The associate commissioner of the FDA, David Acheson, said there has been a “significant break in the salmonella investigation,” but he also stressed the fact that the investigation is still ongoing.

As a result of this latest development, the U.S. Food and Drug Administration is asking people nationwide to avoid eating fresh jalapeño and serrano peppers. The warning also includes eating any food that has been prepared with fresh jalapeño peppers as well.

The origin of the pepper that tested positive was from a produce distribution center called Agricola Zaragosa, in McAllen Texas. Although other samples have tested negative, the distribution center has recalled all peppers that passed through its plant since the outbreak.

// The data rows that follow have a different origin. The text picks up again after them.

(* ===== verification/Lists.v ===== *)
(** * Cells of a list and its export
    ([backend/api/src/lists/{models,cells,csv}.rs])

    What a cell of each kind of column may hold, and the spreadsheet a list is
    exported as.  Dates are the values of the calendar library behind
    [CalendarDate]. *)

From stdpp Require Import base tactics option numbers list gmap sorting.
From Stdlib Require Import ZArith Lia String Ascii SpecFloat.
From S2P Require Import Prelude RustStr Json.

Definition TEXT_MAX_CHARS : Z := 4000.
Definition LINK_MAX_CHARS : Z := 2000.

Inductive ColumnKind := Text | Number | Select | MultiSelect | Person | Date | Checkbox | Link.
#[export] Instance ColumnKind_eq_dec : EqDecision ColumnKind.
Proof. solve_decision. Defined.

Inductive ChoiceColor := Gray | Red | Orange | Yellow | Green | Blue | Purple | Pink.

#[export] Instance ChoiceColor_eq_dec : EqDecision ChoiceColor.
Proof. solve_decision. Defined.

Module Choice.
Record t := { id : Uuid; label : str; color : ChoiceColor }.
#[global] Instance eq_dec : EqDecision t.
Proof. solve_decision. Defined.
End Choice.

Inductive NumberStyle := Plain | Percent | Currency.
#[export] Instance NumberStyle_eq_dec : EqDecision NumberStyle.
Proof. solve_decision. Defined.
Record NumberFormat := { style : NumberStyle; decimals : Z; currency : option str }.

#[export] Instance NumberFormat_eq_dec : EqDecision NumberFormat.
Proof. solve_decision. Defined.

Record ColumnOptions := { choices : list Choice.t; number : option NumberFormat }.
#[export] Instance ColumnOptions_eq_dec : EqDecision ColumnOptions.
Proof. solve_decision. Defined.

Module ListColumn.
Record t := {
  id : Uuid; list_id : Uuid; position : Z; name : str; kind : ColumnKind; options : ColumnOptions;
  hidden : bool; due : bool;
}.
End ListColumn.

Dr. Robert Tauxe of the U.S. Centers for Disease Control and Prevention cited these figures on the outbreak thus far:

The outbreak of the Salmonella strain, known as Salmonella stapul has made 1,251 people sick, caused another 229 to be hospitalized and has led to the death of two elderly men, who died from unrelated causes while being infected.

To determine if the small facility in McAllen, Texas is responsible for the entire outbreak, the FDA has sent inspectors to Mexico.

The FDA’s action has prompted Mexico to conduct an investigation of its own. Marco Antonio Sifuentes, spokesman for the Mexican agriculture ministry, asserts that the strain of bacteria that has sickened over 1,200 people in the United States has never materialized in Mexico.

A small, green, husked tomato-like fruit known as tomatillos are also shipped from the Produce Distribution Center in McAllen, Texas.

The facility in Texas was investigated after the FDA traced a cluster of illnesses to that geographical area.

“We are working back from a population of patients who got sick in a single geographic area that ate in a single place,” Acheson said. “We asked where peppers linked to that cluster came from.”

The U.S. Food and Drug Administration lifted the warning on tomatoes without ever finding the source of the outbreak, and now it’s released a similar warning on jalapeño and serrano peppers.

The public’s confidence in the FDA is waning.

Parents are outraged by this latest turn of events. Concerned parents are prohibiting their children from eating tomatoes and given the FDA’s inability to properly track the source of an outbreak, wonder if they should bar their children from eating other produce as well.

No one wants their child to be part of the statistics when a new produce is found with the Salmonella stapul strain.

U.S. Senator Tom Harkin, a Democrat from Iowa, who chairs the Senate Agriculture, Nutrition and Forestry Committee, issued the following statement:

“This is far too long for an outbreak to spread unresolved and it is unacceptable for public health, farmers and the food produce industry.”

According to Dr. Tauxe, 14 more case has been reported since last Friday, July 18.

No one knows for sure where the breakdown has occurred in the production cycle that led to the jalapeño pepper being infected with the Salmonella strain and according to Dr. Tauxe, the investigation is still ongoing.

As consumers of Tomatoes, Peppers, and other forms of produce, the public should be made aware of this fact:

Abdominal cramps, diarrhea, and fever are all common symptoms of Salmonella poisoning . . . 40,000 cases and 400 deaths are reported in the United States each year.

Err on the side of caution and forgo jalapeño peppers and tomatoes for now, until the FDA does its job properly and not only find the source of the current outbreak, but implement a system to track and prevent other outbreaks from reaching epidemic proportions.